*TASK TO CARRY OUT*
The answer must be an exact reproduction of the lines from the start of the records below through the line containing "destruct (z <? 10); [done|]. rewrite IH, (IH", and nothing more.

*DATA SUPPLIED*

Lemma dec_digits_app fuel z acc : dec_digits fuel z acc = dec_digits fuel z [] ++ acc.
Proof.
  revert z acc. induction fuel as [|fuel IH]; intros z acc; [done|]. simpl.
  destruct (z <? 10); [done|]. rewrite IH, (IH _ [_]). by rewrite <- app_assoc.
Qed.

Lemma byte_val_digit d : 0 ≤ d < 10 → byte_val (digit d) = 48 + d.
Proof. intros. unfold digit. rewrite byte_val_of. apply Z.mod_small. lia. Qed.

Lemma dec_digits_val fuel z :
  0 ≤ z < 2 ^ Z.of_nat fuel → (0 < fuel)%nat → dec_val (dec_digits fuel z []) = z.
Proof.
  revert z. induction fuel as [|fuel IH]; intros z Hz Hf; [lia|].
  pose proof (Z.mod_pos_bound z 10 ltac:(lia)).
  cbn [dec_digits]. destruct (Z.ltb_spec z 10).
  - rewrite Z.mod_small by lia. unfold dec_val; cbn [foldl]. rewrite byte_val_digit by lia. lia.
  - assert (Hd : 0 ≤ z / 10 < 2 ^ Z.of_nat fuel).
    { split; [apply Z.div_pos; lia|]. apply Z.div_lt_upper_bound; [lia|].
      rewrite Nat2Z.inj_succ, Z.pow_succ_r in Hz by lia. lia. }
    destruct fuel as [|fuel]; [simpl in Hd; change (2 ^ 0) with 1 in Hd;
      pose proof (Z.div_le_mono 10 z 10 ltac:(lia) ltac:(lia)); change (10 / 10) with 1 in *; lia|].
    rewrite dec_digits_app. unfold dec_val in *. rewrite foldl_app, IH by lia.
    cbn [foldl]. rewrite byte_val_digit by lia. pose proof (Z.div_mod z 10). lia.
Qed.

Lemma log2_fuel z : 0 ≤ z → z < 2 ^ Z.of_nat (S (Z.to_nat (Z.log2 z))).
Proof.
  intros. pose proof (Z.log2_nonneg z). rewrite Nat2Z.inj_succ, Z2Nat.id by lia.
  destruct (Z.eq_dec z 0) as [->|]; [done|]. apply Z.log2_spec. lia.
Qed.

(** Printing is injective on non-negative integers. *)
Lemma dec_val_dec z : 0 ≤ z → dec_val (dec z) = z.
Proof.
  intros. unfold dec. destruct (Z.ltb_spec z 0); [lia|].
  apply dec_digits_val; [split; [done | by apply log2_fuel] | lia].
Qed.

Lemma dec_inj z1 z2 : 0 ≤ z1 → 0 ≤ z2 → dec z1 = dec z2 → z1 = z2.
Proof. intros ?? Heq. by rewrite <- (dec_val_dec z1), <- (dec_val_dec z2), Heq. Qed.

Lemma dec_digits_length fuel z k :
  0 ≤ z < 10 ^ Z.of_nat k → (0 < k)%nat → (length (dec_digits fuel z []) ≤ k)%nat.
Proof.
  revert z k. induction fuel as [|fuel IH]; intros z k Hz Hk; cbn [dec_digits]; [simpl; lia|].
  destruct (Z.ltb_spec z 10); [simpl; lia|].
  rewrite dec_digits_app, length_app. simpl.
  destruct k as [|[|k]]; [lia | simpl in Hz; lia |].
  enough (length (dec_digits fuel (z / 10) []) ≤ S k)%nat by lia.
  apply IH; [|lia]. split; [apply Z.div_pos; lia|].
  apply Z.div_lt_upper_bound; [lia|]. rewrite Nat2Z.inj_succ, Z.pow_succ_r in Hz by lia. lia.
Qed.

Lemma dec_length z k : 0 ≤ z < 10 ^ Z.of_nat k → (0 < k)%nat → zlen (dec z) ≤ Z.of_nat k.
Proof.
  intros Hz Hk. unfold dec. destruct (Z.ltb_spec z 0); [lia|].
  pose proof (dec_digits_length (S (Z.to_nat (Z.log2 z))) z k Hz Hk). unfold zlen. lia.
Qed.

Lemma dec_digits_are_digits fuel z :
  0 ≤ z → Forall (fun b => 48 ≤ byte_val b < 58) (dec_digits fuel z []).
Proof.
  revert z. induction fuel as [|fuel IH]; intros z Hz; cbn [dec_digits]; [constructor|].
  pose proof (Z.mod_pos_bound z 10 ltac:(lia)).
  assert (Forall (fun b => 48 ≤ byte_val b < 58) [digit (z mod 10)])
    by (repeat constructor; rewrite byte_val_digit; lia).
  destruct (z <? 10); [done|]. rewrite dec_digits_app. apply Forall_app. split; [|done].
  apply IH. apply Z.div_pos; lia.
Qed.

*OUTPUT FOR THIS EXERCISE*
Lemma dec_digits_app fuel z acc : dec_digits fuel z acc = dec_digits fuel z [] ++ acc.
Proof.
  revert z acc. induction fuel as [|fuel IH]; intros z acc; [done|]. simpl.
  destruct (z <? 10); [done|]. rewrite IH, (IH _ [_]). by rewrite <- app_assoc.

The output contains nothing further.